II Technical Part - Application rules/procedures and technology for biogas plants
§ 1 Notes on the quality assurance process
We practice an internal quality assurance system to ensure product properties. The quality standards are determined by the actual valid data and safety data sheets.
Because it is large-scale productions in the production of processing aids, subject to the parameters of the products natural production variations.
§ 2 operator obligations
(1) The buyer / customer is advised to carry out their own checks of Consumables and if necessary to make reference samples.
(2) Due to the position of the customer, as a power plant operator and energy supplier, the customer must take all necessary steps to ensure desulphurization and to avoid damage to the system. The operator therefore has responsibilities to install and maintain appropriate technologies as alternatives to ensure continuation of production (for example, activated carbon filters, coolers, air entry for biological desulphurisation). By accepting these terms and conditions the customer accepts that these are the obligations of the operator.

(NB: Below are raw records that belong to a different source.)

(* ===== verification/Float.v ===== *)
(** * Float: the floats of numpy that are not numbers

    A Python float is a [Scalar] element as long as it is finite.  One
    operation of [src/stppg.py] can leave the finite floats: a division
    whose divisor is zero, which numpy answers with an infinity or a NaN
    and a warning, never with an exception.  [float] adds these values to
    the scalars, and this file defines the operations the program applies
    to a value that may be one of them:

    - [fdiv x n]: [x / n] for a float [x] and an integer [n]
      ([np.prod(...) / (ngrid - 1) ** 3], [np.mean]);
    - [fmul x y]: [x * y] for a finite [x] ([np.sum(lamvals) * unit_vol]);
    - [fexp_neg y]: [np.exp(-y)];
    - [fscale x y]: [x * y] with [y] a real ([evals * np.exp(...)]).

    The kernels combine arrays with [+], [-], [*], [/], [np.exp],
    [np.sqrt] and [np.square], and the thinning loop compares the
    intensity with [>] and [>=]: the second half of the file gives these
    on floats ([fplus], [fminus], [ftimes], [fover], [fexp], [fsqrt],
    [fsquare], [fsum], [fgt], [fge]) with the rules of IEEE 754 for the
    values that are not numbers: a product of an infinity and zero, a
    difference of equal infinities and a quotient of two zeros or two
    infinities are NaN, NaN is absorbing, and every comparison with NaN is
    false.

    Zero has no sign here: a zero divisor stands for [+0.0], which is what
    numpy converts the integer zero to and what a difference [x - x] of
    floats is.  Rounding and overflow are not modelled: a finite operation
    on finite values is the operation of the scalars. *)

From Stdlib Require Import ZArith Reals Lra.
From stdpp Require Import base tactics list.
From S2P Require Import Prelude Scalar.

Inductive float (B : Type) : Type :=
| Finite (x : B)
| Inf (negative : bool)
| NaN.

Arguments Finite {B} x.
Arguments Inf {B} negative.
Arguments NaN {B}.

(** The finite value, where there is one. *)
Definition finite {B : Type} (y : float B) : option B :=
  match y with
  | Finite x => Some x
  | _ => None
  end.

(** A float that is a number between two reals. *)
Definition within (l h : R) (y : float R) : Prop :=
  match y with
  | Finite x => (l <= x <= h)%R
  | _ => False
  end.

Section Arithmetic.
Context {A : Type} `{Scalar A}.

(** [x] times an infinity of the given sign: the infinity of the product
    of the signs, and NaN for zero. *)
Definition signed {B : Type} (x : A) (negative : bool) : float B :=
  if sltb s0 x then Inf negative
  else if sltb x s0 then Inf (negb negative)
  else NaN.

(** [x / n]. *)
Definition fdiv (x : A) (n : Z) : float A :=
  if (n =? 0)%Z then signed x false else Finite (sdiv x (sofZ n)).

(** [x * y], in the arithmetic [mul] of the finite values. *)
Definition fmul_with {B : Type} (mul : A -> B -> B) (x : A) (y : float B)
  : float B :=
  match y with
  | Finite v => Finite (mul x v)
  | Inf negative => signed x negative
  | NaN => NaN
  end.

Definition fmul : A -> float A -> float A := fmul_with smul.

Definition fscale : A -> float R -> float R :=
  fmul_with (fun x v => (toR x * v)%R).

(** [np.exp(-y)]. *)
Definition fexp_neg (y : float A) : float R :=
  match y with
  | Finite v => Finite (exp (- toR v))
  | Inf false => Finite 0%R
  | Inf true => Inf false
  | NaN => NaN
  end.

(** ** Laws *)

Lemma signed_zero {B : Type} (negative : bool) :
  signed (B := B) s0 negative = NaN.
Proof.
  unfold signed. by rewrite (proj2 (sltb_false s0 s0)) by reflexivity.
Qed.

Lemma fdiv_finite (x : A) (n : Z) :
  n <> 0%Z -> fdiv x n = Finite (sdiv x (sofZ n)).
Proof. intros Hn. unfold fdiv. by rewrite (proj2 (Z.eqb_neq _ _) Hn). Qed.

(** A division by zero is never finite. *)
Lemma fdiv_zero (x : A) : finite (fdiv x 0) = None.
Proof. unfold fdiv, signed. cbn. by repeat case_match. Qed.

(** Zero times a value that is not finite is NaN. *)
Lemma fmul_zero (y : float A) : finite y = None -> fmul s0 y = NaN.
Proof. destruct y; [done | intros _; apply signed_zero | done]. Qed.

(** Anything times the exponential of a NaN is NaN. *)
Lemma fscale_nan (x : A) : fscale x (fexp_neg NaN) = NaN.
Proof. reflexivity. Qed.

Lemma fscale_finite (x v : A) :
  fscale x (fexp_neg (Finite v)) = Finite (toR x * exp (- toR v))%R.
Proof. reflexivity. Qed.

End Arithmetic.

(** ** The arithmetic of numpy on floats *)

Declare Scope float_scope.
Delimit Scope float_scope with fl.

Section Ieee.
Context {A : Type} `{Scalar A}.

Definition is_zero (x : A) : bool := negb (sltb s0 x) && negb (sltb x s0).

(** [-x]. *)
Definition fneg (x : float A) : float A :=
  match x with
  | Finite a => Finite (ssub s0 a)
  | Inf negative => Inf (negb negative)
  | NaN => NaN
  end.

(** [x + y]. *)
Definition fplus (x y : float A) : float A :=
  match x, y with
  | Finite a, Finite b => Finite (sadd a b)
  | Finite _, Inf n | Inf n, Finite _ => Inf n
  | Inf n, Inf m => if Bool.eqb n m then Inf n else NaN
  | _, _ => NaN
  end.

(** [x - y]. *)
Definition fminus (x y : float A) : float A :=
  match x, y with
  | Finite a, Finite b => Finite (ssub a b)
  | _, _ => fplus x (fneg y)
  end.

(** [x * y]. *)
Definition ftimes (x y : float A) : float A :=
  match x, y with
  | Finite a, _ => fmul a y
  | Inf n, Finite b => signed b n
  | Inf n, Inf m => Inf (xorb n m)
  | _, _ => NaN
  end.

(** [x / y]. *)
Definition fover (x y : float A) : float A :=
  match x, y with
  | Finite a, Finite b =>
      if is_zero b then signed a false else Finite (sdiv a b)
  | Finite _, Inf _ => Finite s0
  | Inf n, Finite b => if sltb b s0 then Inf (negb n) else Inf n
  | _, _ => NaN
  end.

(** [np.square(x)]. *)
Definition fsquare (x : float A) : float A := ftimes x x.

(** [np.sum] of an array of floats. *)
Definition fsum (l : list (float A)) : float A :=
  fold_left fplus l (Finite s0).

(** [x > y] and [x >= y]: false as soon as an operand is NaN. *)
Definition fgt (x y : float A) : bool :=
  match x, y with
  | Finite a, Finite b => sltb b a
  | Inf false, (Finite _ | Inf true) => true
  | Finite _, Inf true => true
  | _, _ => false
  end.

Definition fge (x y : float A) : bool :=
  match x, y with
  | Finite a, Finite b => sleb b a
  | Inf false, (Finite _ | Inf _) => true
  | (Finite _ | Inf true), Inf true => true
  | _, _ => false
  end.

End Ieee.

(** [np.exp(x)] and [np.sqrt(x)]. *)
Definition fexp (x : float R) : float R :=
  match x with
  | Finite a => Finite (exp a)
  | Inf false => Inf false
  | Inf true => Finite 0%R
  | NaN => NaN
  end.

Definition fsqrt (x : float R) : float R :=
  match x with
  | Finite a => if Rltb a 0 then NaN else Finite (sqrt a)
  | Inf false => Inf false
  | _ => NaN
  end.

Notation "x + y" := (fplus x y) : float_scope.
Notation "x - y" := (fminus x y) : float_scope.
Notation "x * y" := (ftimes x y) : float_scope.
Notation "x / y" := (fover x y) : float_scope.
Notation "- x" := (fneg x) : float_scope.


(** ** Laws of the arithmetic *)

Section IeeeLaws.
Context {A : Type} `{Scalar A}.
Implicit Types (a b : A) (x y : float A) (l : list (float A)).

Local Open Scope float_scope.

Lemma is_zero_true a : is_zero a = true <-> toR a = 0%R.
Proof.
  unfold is_zero.
  rewrite andb_true_iff, !negb_true_iff, !sltb_false. unfold sle.
  rewrite toR_0. lra.
Qed.

Lemma is_zero_false a : is_zero a = false <-> toR a <> 0%R.
Proof. rewrite <- is_zero_true. by destruct (is_zero a). Qed.

(** Finite operands with a divisor that is not zero: the quotient of the
    scalars. *)
Lemma fover_finite a b : toR b <> 0%R -> Finite a / Finite b = Finite (sdiv a b).
Proof. intros Hb. cbn. by rewrite (proj2 (is_zero_false b) Hb). Qed.

(** A division by zero is an infinity, or NaN for [0 / 0]. *)
Lemma fover_zero a b : toR b = 0%R -> Finite a / Finite b = signed a false.
Proof. intros Hb. cbn. by rewrite (proj2 (is_zero_true b) Hb). Qed.

Lemma signed_pos {B : Type} a negative :
  slt s0 a -> signed (B := B) a negative = Inf negative.
Proof. intros Ha. unfold signed. by rewrite (proj2 (sltb_true _ _) Ha). Qed.

Lemma signed_neg {B : Type} a negative :
  slt a s0 -> signed (B := B) a negative = Inf (negb negative).
Proof.
  intros Ha. unfold signed.
  rewrite (proj2 (sltb_false s0 a)) by by apply slt_sle.
  by rewrite (proj2 (sltb_true _ _) Ha).
Qed.

Lemma signed_null {B : Type} a negative :
  toR a = 0%R -> signed (B := B) a negative = NaN.
Proof.
  intros Ha. apply is_zero_true in Ha. unfold is_zero, signed in *.
  by destruct (sltb s0 a), (sltb a s0).
Qed.

(** An infinity times zero is NaN, on either side. *)
Lemma ftimes_zero_inf a negative :
  toR a = 0%R -> Finite a * Inf negative = NaN.
Proof. apply signed_null. Qed.

Lemma ftimes_inf_zero a negative :
  toR a = 0%R -> Inf negative * Finite a = NaN.
Proof. apply signed_null. Qed.

(** NaN is absorbing. *)
Lemma ftimes_nan_r x : x * NaN = NaN.
Proof. by destruct x. Qed.

Lemma fplus_nan_r x : x + NaN = NaN.
Proof. by destruct x. Qed.

Lemma fold_fplus_nan l : fold_left fplus l NaN = NaN.
Proof. induction l; [done | apply IHl]. Qed.

(** A sum with a NaN among its terms is NaN. *)
Lemma fsum_nan l : NaN ∈ l -> fsum l = NaN.
Proof.
  unfold fsum. generalize (Finite (B := A) s0).
  induction l as [|y l IH]; intros acc Hin; [by apply not_elem_of_nil in Hin |].
  apply elem_of_cons in Hin as [<- | Hin]; cbn [fold_left].
  - by rewrite fplus_nan_r, fold_fplus_nan.
  - by apply IH.
Qed.

Lemma fold_fplus_finite (l : list A) a :
  fold_left fplus (map Finite l) (Finite a) = Finite (fold_left sadd l a).
Proof. revert a. induction l as [|b l IH]; intros a; [done | apply IH]. Qed.

(** The sum of finite terms is the sum of the scalars. *)
Lemma fsum_finite (l : list A) : fsum (map Finite l) = Finite (ssum l).
Proof. apply fold_fplus_finite. Qed.

(** On finite operands the comparisons are those of the scalars. *)
Lemma fgt_finite a b : fgt (Finite a) (Finite b) = sltb b a.
Proof. reflexivity. Qed.

Lemma fge_finite a b : fge (Finite a) (Finite b) = sleb b a.
Proof. reflexivity. Qed.

(** Every comparison with NaN is false. *)
Lemma fgt_nan y : fgt NaN y = false.
Proof. reflexivity. Qed.

Lemma fge_nan y : fge NaN y = false.
Proof. reflexivity. Qed.

End IeeeLaws.

(** ** Values that are not finite

    What a division by zero produces is not finite, stays so under a
    finite factor, and becomes NaN against a factor that is zero or NaN. *)

Section Infinite.
Context {A : Type} `{Scalar A}.
Implicit Types (a b : A) (x y : float A).

Local Open Scope float_scope.

(** A float that is zero or NaN. *)
Definition vanishes y : Prop :=
  match y with
  | Finite b => toR b = 0%R
  | Inf _ => False
  | NaN => True
  end.

Lemma signed_infinite {B : Type} a negative :
  finite (signed (B := B) a negative) = None.
Proof. unfold signed. by repeat case_match. Qed.

Lemma fover_zero_infinite a b :
  toR b = 0%R -> finite (Finite a / Finite b) = None.
Proof. intros Hb. rewrite fover_zero by done. apply signed_infinite. Qed.

Lemma ftimes_infinite a y : finite y = None -> finite (Finite a * y) = None.
Proof. destruct y; [done | intros _; apply signed_infinite | done]. Qed.

Lemma ftimes_vanishes x y : finite x = None -> vanishes y -> x * y = NaN.
Proof.
  destruct x as [|n|]; [done | | done]. intros _.
  destruct y as [b| |]; [apply signed_null | done | done].
Qed.

End Infinite.

(** [np.exp] of the negative infinity times a number that is not negative:
    zero, or NaN when the number is zero. *)
Lemma fexp_vanishes (q : R) :
  (0 <= q)%R -> vanishes (fexp (ftimes (Inf true) (Finite q))).
Proof.
  intros [Hq | <-]; cbn [ftimes].
  - by rewrite signed_pos.
  - by rewrite signed_null.
Qed.

(** ** Finite operands

    On finite operands every operation but the division is the operation
    of the scalars: the rewriting rules of [float_rw]. *)

Section FiniteLaws.
Context {A : Type} `{Scalar A}.
Implicit Types (a b : A).

Local Open Scope float_scope.

Lemma fneg_finite a : - Finite a = Finite (ssub s0 a).
Proof. reflexivity. Qed.

Lemma fplus_finite a b : Finite a + Finite b = Finite (sadd a b).
Proof. reflexivity. Qed.

Lemma fminus_finite a b : Finite a - Finite b = Finite (ssub a b).
Proof. reflexivity. Qed.

Lemma ftimes_finite a b : Finite a * Finite b = Finite (smul a b).
Proof. reflexivity. Qed.

Lemma fsquare_finite a : fsquare (Finite a) = Finite (smul a a).
Proof. reflexivity. Qed.

End FiniteLaws.

Lemma fexp_finite (a : R) : fexp (Finite a) = Finite (exp a).
Proof. reflexivity. Qed.

Lemma fsqrt_finite (a : R) : (0 <= a)%R -> fsqrt (Finite a) = Finite (sqrt a).
Proof.
  intros Ha. unfold fsqrt, Rltb. by rewrite bool_decide_eq_false_2 by lra.
Qed.

(** The square root of a negative number is NaN. *)
Lemma fsqrt_negative (a : R) : (a < 0)%R -> fsqrt (Finite a) = NaN.
Proof. intros Ha. unfold fsqrt, Rltb. by rewrite bool_decide_eq_true_2. Qed.

Create Rewrite HintDb float_rw.
#[export] Hint Rewrite @fneg_finite @fplus_finite @fminus_finite
  @ftimes_finite @fsquare_finite fexp_finite : float_rw.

(3) The buyer / customer should know the contents of the corresponding safety data sheets.
§ 3 Other
(1) All agreements reached between the parties for the purpose of executing this contract are laid down in writing in this contract.
(2) Should individual provisions of this contract be or become invalid or contain a loophole, the remaining provisions shall remain unaffected. The parties undertake to replace the invalid provision with a legally valid provision which most closely approximates the economic purpose of the invalid provision or fills this gap.
(3) The original text of this agreement is in the German language and is governed by German Law. The translation of this agreement into English is for illustrative purposes only and shall not be legally binding.